» DATA SUPPLIED:
▼▼▼

(* ===== verification/Str.v ===== *)
(** * Strings: [base/str.c]

    A string is the list of its characters, without the terminating zero,
    which [str\[i\]] reads at the end; reading elsewhere has no meaning.  The
    functions of the C library that the code calls ([strlen], [strstr],
    [isspace], [strtol] and [strtoul]) are modelled first.  A null pointer is
    [None].  The parsers of floating point numbers are not modelled. *)
From S2P Require Import Prelude.

Abbreviation text := (list Z).

(** ** The C library *)

Definition isspace (c : Z) : bool := (c =? 32) || ((9 <=? c) && (c <=? 13)).

Definition strlen (s : text) : Z := Z.of_nat (length s).

(** [str\[i\]]. *)
Definition char_at (s : text) (i : Z) : option Z := rd (s ++ [0]) i.

(** The offset of the first occurrence; [None] is a null pointer. *)
Fixpoint strstr (s sub : text) : option nat :=
  if decide (sub `prefix_of` s) then Some 0%nat
  else match s with [] => None | _ :: s => S <$> strstr s sub end.

(** The longest prefix of characters with [p], and the rest. *)
Fixpoint span (p : Z -> bool) (s : text) : text * text :=
  match s with
  | c :: s' => if p c then let '(a, b) := span p s' in (c :: a, b) else ([], s)
  | [] => ([], [])
  end.

Definition digit_value (c : Z) : Z :=
  if (48 <=? c) && (c <=? 57) then c - 48
  else if (97 <=? c) && (c <=? 122) then c - 97 + 10
  else if (65 <=? c) && (c <=? 90) then c - 65 + 10
  else 36.

Definition is_digit (base c : Z) : bool := digit_value c <? base.

Definition digits_value (base : Z) (ds : text) : Z := fold_left (fun v c => v * base + digit_value c) ds 0.

(** The sign, and the rest. *)
Definition strto_sign (s : text) : bool * text :=
  match s with 45 :: s' => (true, s') | 43 :: s' => (false, s') | _ => (false, s) end.

(** The base, and the text without a hexadecimal prefix. *)
Definition strto_base (base : Z) (s : text) : Z * text :=
  match s with
  | 48 :: x :: h :: s' =>
      if ((base =? 0) || (base =? 16)) && ((x =? 120) || (x =? 88)) && is_digit 16 h then (16, h :: s')
      else (if base =? 0 then 8 else base, s)
  | 48 :: _ => (if base =? 0 then 8 else base, s)
  | _ => (if base =? 0 then 10 else base, s)
  end.

(** White space, a sign and digits: sign, magnitude and what follows.  [None]
    is no number at all, when [endptr] is the start of the text. *)
Definition strto_parse (s : text) (base : Z) : option (bool * Z * text) :=
  let '(neg, s) := strto_sign (span isspace s).2 in
  let '(base, s) := strto_base base s in
  let '(ds, rest) := span (is_digit base) s in
  if decide (ds = []) then None else Some (neg, digits_value base ds, rest).
(* ===== verification/Path.v ===== *)
(** * Paths: [os/path.c]

    A path is a text; a buffer of the caller is a list of cells that may be
    uninitialised, of which the functions write [size] at most, and a write or
    read elsewhere is a fault, as is a [strlen] that finds no zero.  What
    [getcwd] answers is an input. *)
From S2P Require Import Prelude Utils Str.

Abbreviation buffer := (list (option Z)).

(** ** The C library *)

(** The string at the beginning of a buffer. *)
Fixpoint c_string (b : buffer) : option text :=
  match b with
  | Some c :: b => if c =? 0 then Some [] else t ← c_string b; Some (c :: t)
  | _ => None
  end.

(** [strncpy(ret + pos, src, n)]: filled up with zeros, not closed by one. *)
Definition strncpy (ret : buffer) (pos : Z) (src : text) (n : Z) : option buffer :=
  copy_in ret pos (Some <$> take (Z.to_nat n) (src ++ replicate (Z.to_nat n) 0)).

(** The characters from [i] on. *)
Definition memcpy (ret : buffer) (src : text) (i n : Z) : option buffer :=
  if decide (0 <= n) then s ← copy_out src i n; copy_in ret 0 (Some <$> s) else None.

(** ** The operations *)

(** ['/'], ['\\'], [':'] and ['.']. *)
Definition slash : Z := 47.
Definition backslash : Z := 92.
Definition dot : Z := 46.
Definition is_sep (c : Z) : bool := (c =? slash) || (c =? backslash).

Definition muggle_path_isabs (path : text) : option bool :=
  let len := strlen path in
  first ← char_at path 0;
  if (1 <? len) && (first =? slash) then Some true
  else if negb (2 <? len) then Some false
  else
    c1 ← char_at path 1; c2 ← char_at path 2;
    Some (((97 <=? first) && (first <=? 122) || (65 <=? first) && (first <=? 90)) && (c1 =? 58) && is_sep c2).

(** The loop of [basename] and [dirname] from [n - 1] down to the last separator,
    or to -1. *)
Fixpoint last_sep (path : text) (n : nat) : option Z :=
  match n with
  | O => Some (-1)
  | S m => c ← char_at path (Z.of_nat m); if is_sep c then Some (Z.of_nat m) else last_sep path m
  end.

Definition muggle_path_basename (path : text) (ret : buffer) (size : Z) : option (Z * buffer) :=
  if size <=? 1 then Some (MUGGLE_ERR_INVALID_PARAM, ret)
  else
    let total_len := swrap 32 (strlen path) in
    if total_len <=? 0 then Some (MUGGLE_ERR_INVALID_PARAM, ret)
    else
      pos ← last_sep path (Z.to_nat total_len);
      if pos <? 0 then
        if size - 1 <? u32 total_len then Some (MUGGLE_ERR_INVALID_PARAM, ret)
        else ret ← strncpy ret 0 path (size - 1); Some (MUGGLE_OK, ret)
      else
        let len := total_len - 1 - pos in
        if len <=? 0 then Some (MUGGLE_ERR_INVALID_PARAM, ret)
        else
          let len := if size <=? u32 len then swrap 32 (size - 1) else len in
          ret ← memcpy ret path (pos + 1) len; ret ← wr ret len (Some 0); Some (MUGGLE_OK, ret).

▲▲▲

Tally the lines in the listing that hold the string "strncpy"; your reply is that total alone.

3